─── Data in this exercise
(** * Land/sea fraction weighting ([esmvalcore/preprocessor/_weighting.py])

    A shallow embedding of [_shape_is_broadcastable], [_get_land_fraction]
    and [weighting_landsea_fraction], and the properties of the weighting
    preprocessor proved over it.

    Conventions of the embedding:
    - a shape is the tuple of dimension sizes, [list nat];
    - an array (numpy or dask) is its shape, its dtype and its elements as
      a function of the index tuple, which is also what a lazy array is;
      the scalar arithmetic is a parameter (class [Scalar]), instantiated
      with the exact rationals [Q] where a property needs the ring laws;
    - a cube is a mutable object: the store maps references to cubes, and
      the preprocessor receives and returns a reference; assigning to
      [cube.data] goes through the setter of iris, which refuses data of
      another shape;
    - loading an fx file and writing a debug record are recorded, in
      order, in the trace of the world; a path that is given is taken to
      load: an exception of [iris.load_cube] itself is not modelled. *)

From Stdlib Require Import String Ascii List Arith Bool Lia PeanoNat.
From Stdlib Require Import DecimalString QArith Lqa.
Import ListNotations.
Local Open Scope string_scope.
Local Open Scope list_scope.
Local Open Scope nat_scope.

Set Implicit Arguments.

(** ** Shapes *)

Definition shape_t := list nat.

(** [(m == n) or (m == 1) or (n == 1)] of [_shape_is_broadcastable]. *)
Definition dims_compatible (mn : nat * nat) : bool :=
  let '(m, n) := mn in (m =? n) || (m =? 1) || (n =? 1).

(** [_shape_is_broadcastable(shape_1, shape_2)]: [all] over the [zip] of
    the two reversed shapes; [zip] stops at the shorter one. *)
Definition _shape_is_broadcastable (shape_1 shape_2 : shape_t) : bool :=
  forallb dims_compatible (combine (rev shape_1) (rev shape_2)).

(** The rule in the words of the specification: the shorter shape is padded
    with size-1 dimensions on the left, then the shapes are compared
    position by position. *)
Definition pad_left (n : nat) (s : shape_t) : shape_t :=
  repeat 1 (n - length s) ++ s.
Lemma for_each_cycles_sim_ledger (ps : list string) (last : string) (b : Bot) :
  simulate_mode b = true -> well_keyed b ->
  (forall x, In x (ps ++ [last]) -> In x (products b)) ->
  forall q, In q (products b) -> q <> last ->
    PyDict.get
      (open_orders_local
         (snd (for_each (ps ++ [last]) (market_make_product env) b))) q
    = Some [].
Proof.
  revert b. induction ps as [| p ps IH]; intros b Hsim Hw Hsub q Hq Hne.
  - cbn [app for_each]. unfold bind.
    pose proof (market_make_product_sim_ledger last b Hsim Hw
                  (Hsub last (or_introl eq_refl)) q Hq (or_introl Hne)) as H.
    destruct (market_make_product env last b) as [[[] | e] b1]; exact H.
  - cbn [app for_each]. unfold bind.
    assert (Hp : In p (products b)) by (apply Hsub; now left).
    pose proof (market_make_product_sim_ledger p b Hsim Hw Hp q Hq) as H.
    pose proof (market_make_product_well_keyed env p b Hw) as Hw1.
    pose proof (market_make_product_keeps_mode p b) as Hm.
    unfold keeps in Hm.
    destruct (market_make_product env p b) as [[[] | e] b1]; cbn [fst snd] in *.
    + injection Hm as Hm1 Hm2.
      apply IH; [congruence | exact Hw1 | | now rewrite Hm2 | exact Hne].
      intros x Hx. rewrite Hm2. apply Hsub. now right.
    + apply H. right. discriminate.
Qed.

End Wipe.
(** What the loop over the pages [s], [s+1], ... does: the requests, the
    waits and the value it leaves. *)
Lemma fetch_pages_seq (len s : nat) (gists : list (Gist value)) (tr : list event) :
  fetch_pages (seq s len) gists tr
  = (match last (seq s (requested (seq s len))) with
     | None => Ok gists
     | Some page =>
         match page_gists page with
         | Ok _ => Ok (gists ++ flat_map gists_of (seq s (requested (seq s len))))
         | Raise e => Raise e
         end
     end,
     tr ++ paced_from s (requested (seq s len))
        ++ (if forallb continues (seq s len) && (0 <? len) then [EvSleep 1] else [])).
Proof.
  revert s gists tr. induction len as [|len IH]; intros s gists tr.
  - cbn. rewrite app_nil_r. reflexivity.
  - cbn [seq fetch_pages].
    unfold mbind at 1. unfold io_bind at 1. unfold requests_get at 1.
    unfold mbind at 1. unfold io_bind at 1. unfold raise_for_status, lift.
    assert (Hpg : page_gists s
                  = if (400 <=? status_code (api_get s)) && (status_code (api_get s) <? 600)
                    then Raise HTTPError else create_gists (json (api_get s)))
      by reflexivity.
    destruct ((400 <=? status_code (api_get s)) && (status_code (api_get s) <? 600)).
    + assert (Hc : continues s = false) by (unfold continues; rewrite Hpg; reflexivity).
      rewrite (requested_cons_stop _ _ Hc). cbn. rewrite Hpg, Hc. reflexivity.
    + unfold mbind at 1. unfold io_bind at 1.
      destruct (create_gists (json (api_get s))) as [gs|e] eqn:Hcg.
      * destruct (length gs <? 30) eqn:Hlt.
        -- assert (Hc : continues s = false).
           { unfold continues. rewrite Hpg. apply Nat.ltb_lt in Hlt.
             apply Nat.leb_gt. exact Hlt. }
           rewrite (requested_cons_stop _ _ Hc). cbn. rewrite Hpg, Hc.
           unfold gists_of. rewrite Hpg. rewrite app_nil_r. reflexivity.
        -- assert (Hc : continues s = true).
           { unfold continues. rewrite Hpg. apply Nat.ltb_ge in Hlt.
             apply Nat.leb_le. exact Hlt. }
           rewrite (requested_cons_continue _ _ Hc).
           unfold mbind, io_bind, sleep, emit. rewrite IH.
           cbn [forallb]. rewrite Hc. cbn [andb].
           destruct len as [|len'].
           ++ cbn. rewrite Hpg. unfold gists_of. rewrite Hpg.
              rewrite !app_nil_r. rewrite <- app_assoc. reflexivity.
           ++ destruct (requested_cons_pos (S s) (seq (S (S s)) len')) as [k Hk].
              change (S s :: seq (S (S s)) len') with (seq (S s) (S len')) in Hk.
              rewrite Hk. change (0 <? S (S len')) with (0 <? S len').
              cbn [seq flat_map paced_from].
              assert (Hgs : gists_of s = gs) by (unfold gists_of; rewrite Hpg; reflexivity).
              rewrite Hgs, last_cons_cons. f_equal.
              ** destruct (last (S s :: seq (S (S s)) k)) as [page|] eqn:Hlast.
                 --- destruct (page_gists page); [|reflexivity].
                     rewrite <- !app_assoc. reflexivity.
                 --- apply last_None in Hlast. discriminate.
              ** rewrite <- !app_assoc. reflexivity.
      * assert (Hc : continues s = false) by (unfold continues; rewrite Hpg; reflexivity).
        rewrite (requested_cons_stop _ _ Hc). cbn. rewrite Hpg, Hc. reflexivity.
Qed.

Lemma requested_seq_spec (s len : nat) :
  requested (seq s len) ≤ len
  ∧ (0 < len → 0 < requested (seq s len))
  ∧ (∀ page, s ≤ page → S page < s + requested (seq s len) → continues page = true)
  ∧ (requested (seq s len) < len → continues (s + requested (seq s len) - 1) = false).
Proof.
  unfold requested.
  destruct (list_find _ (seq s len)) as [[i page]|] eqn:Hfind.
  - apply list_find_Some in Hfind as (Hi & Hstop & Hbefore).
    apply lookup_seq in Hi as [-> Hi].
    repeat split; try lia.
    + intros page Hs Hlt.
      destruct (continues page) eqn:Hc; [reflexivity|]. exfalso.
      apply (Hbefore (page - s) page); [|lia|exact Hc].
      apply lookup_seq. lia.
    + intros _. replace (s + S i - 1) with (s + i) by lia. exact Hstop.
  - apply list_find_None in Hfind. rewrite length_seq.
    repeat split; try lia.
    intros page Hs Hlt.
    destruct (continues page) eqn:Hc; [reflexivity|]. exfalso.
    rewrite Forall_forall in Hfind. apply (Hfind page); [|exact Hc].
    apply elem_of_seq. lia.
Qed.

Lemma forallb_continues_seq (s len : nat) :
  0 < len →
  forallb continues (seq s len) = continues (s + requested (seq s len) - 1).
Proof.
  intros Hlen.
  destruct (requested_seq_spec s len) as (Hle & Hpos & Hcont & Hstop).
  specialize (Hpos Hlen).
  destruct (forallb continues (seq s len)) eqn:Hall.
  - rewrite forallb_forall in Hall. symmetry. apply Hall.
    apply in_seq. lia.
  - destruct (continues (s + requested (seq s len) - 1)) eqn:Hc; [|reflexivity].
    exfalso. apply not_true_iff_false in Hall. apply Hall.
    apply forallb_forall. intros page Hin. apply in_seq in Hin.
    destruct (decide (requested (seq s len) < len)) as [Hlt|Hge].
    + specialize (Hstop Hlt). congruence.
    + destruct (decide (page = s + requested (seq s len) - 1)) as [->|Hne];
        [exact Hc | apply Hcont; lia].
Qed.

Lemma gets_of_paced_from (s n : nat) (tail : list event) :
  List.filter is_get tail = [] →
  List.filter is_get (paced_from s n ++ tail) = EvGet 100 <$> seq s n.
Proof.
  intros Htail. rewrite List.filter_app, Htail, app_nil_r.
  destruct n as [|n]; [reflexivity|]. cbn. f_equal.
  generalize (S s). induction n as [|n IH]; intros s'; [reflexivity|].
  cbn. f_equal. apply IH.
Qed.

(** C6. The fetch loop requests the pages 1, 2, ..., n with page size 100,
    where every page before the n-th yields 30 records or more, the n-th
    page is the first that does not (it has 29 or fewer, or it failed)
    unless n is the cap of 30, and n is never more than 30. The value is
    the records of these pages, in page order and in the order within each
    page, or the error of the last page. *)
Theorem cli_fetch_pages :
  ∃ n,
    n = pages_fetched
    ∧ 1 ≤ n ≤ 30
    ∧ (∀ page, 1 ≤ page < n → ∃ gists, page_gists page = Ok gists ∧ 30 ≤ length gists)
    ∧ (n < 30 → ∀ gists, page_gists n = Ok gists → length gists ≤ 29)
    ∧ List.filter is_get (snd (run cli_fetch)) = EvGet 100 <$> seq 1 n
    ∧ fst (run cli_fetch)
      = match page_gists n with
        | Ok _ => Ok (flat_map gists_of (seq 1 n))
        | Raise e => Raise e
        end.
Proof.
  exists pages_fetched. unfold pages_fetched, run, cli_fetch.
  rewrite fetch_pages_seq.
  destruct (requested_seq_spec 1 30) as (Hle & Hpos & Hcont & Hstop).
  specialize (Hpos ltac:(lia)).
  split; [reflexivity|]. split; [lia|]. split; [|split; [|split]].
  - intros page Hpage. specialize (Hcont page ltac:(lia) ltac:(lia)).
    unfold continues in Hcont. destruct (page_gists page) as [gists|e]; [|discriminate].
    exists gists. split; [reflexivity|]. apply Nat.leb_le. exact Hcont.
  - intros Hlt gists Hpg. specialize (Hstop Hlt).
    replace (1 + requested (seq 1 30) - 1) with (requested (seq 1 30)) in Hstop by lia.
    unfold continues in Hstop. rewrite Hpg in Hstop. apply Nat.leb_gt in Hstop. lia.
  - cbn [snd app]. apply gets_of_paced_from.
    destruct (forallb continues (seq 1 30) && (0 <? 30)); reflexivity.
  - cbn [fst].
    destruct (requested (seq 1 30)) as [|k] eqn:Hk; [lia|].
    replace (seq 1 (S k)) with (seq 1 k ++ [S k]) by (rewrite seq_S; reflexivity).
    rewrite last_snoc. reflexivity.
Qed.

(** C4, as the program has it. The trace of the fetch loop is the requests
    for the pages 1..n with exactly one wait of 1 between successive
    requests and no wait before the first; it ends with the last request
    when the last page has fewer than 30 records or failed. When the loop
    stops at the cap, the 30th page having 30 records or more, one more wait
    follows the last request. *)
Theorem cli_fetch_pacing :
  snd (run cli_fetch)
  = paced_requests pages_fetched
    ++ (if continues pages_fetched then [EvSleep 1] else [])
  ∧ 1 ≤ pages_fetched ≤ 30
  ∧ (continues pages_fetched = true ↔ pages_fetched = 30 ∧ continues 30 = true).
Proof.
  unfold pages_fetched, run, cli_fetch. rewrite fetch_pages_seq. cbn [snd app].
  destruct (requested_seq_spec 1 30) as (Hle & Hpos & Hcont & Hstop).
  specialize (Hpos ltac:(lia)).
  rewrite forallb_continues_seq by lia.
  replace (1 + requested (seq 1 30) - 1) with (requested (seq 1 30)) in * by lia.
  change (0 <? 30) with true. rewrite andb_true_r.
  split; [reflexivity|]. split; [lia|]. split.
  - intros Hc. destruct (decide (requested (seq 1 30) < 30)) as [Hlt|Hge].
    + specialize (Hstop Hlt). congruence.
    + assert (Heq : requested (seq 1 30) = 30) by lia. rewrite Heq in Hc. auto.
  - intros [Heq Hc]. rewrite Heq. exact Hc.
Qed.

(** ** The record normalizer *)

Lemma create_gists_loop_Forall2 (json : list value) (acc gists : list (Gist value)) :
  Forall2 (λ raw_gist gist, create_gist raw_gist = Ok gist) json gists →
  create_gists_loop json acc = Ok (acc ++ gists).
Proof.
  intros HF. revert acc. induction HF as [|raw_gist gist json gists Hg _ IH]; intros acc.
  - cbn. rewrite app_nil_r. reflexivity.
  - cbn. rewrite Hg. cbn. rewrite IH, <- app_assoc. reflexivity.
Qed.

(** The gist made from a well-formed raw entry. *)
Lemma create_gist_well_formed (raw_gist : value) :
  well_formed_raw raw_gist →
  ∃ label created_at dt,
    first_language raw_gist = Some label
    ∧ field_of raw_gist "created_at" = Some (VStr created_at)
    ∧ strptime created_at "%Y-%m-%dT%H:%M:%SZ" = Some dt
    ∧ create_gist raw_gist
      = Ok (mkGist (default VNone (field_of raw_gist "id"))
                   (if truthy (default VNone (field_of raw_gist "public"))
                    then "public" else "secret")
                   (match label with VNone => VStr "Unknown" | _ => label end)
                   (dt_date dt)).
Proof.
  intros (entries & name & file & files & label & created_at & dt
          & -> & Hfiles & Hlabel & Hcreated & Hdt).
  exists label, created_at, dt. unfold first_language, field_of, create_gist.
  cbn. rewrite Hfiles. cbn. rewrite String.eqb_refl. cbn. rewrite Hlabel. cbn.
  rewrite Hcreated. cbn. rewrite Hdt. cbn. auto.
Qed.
──────
> What the task asks
What lines above mention "Hsub"? Copy each one.

> Your response
  revert b. induction ps as [| p ps IH]; intros b Hsim Hw Hsub q Hq Hne.
                  (Hsub last (or_introl eq_refl)) q Hq (or_introl Hne)) as H.
    assert (Hp : In p (products b)) by (apply Hsub; now left).
      intros x Hx. rewrite Hm2. apply Hsub. now right.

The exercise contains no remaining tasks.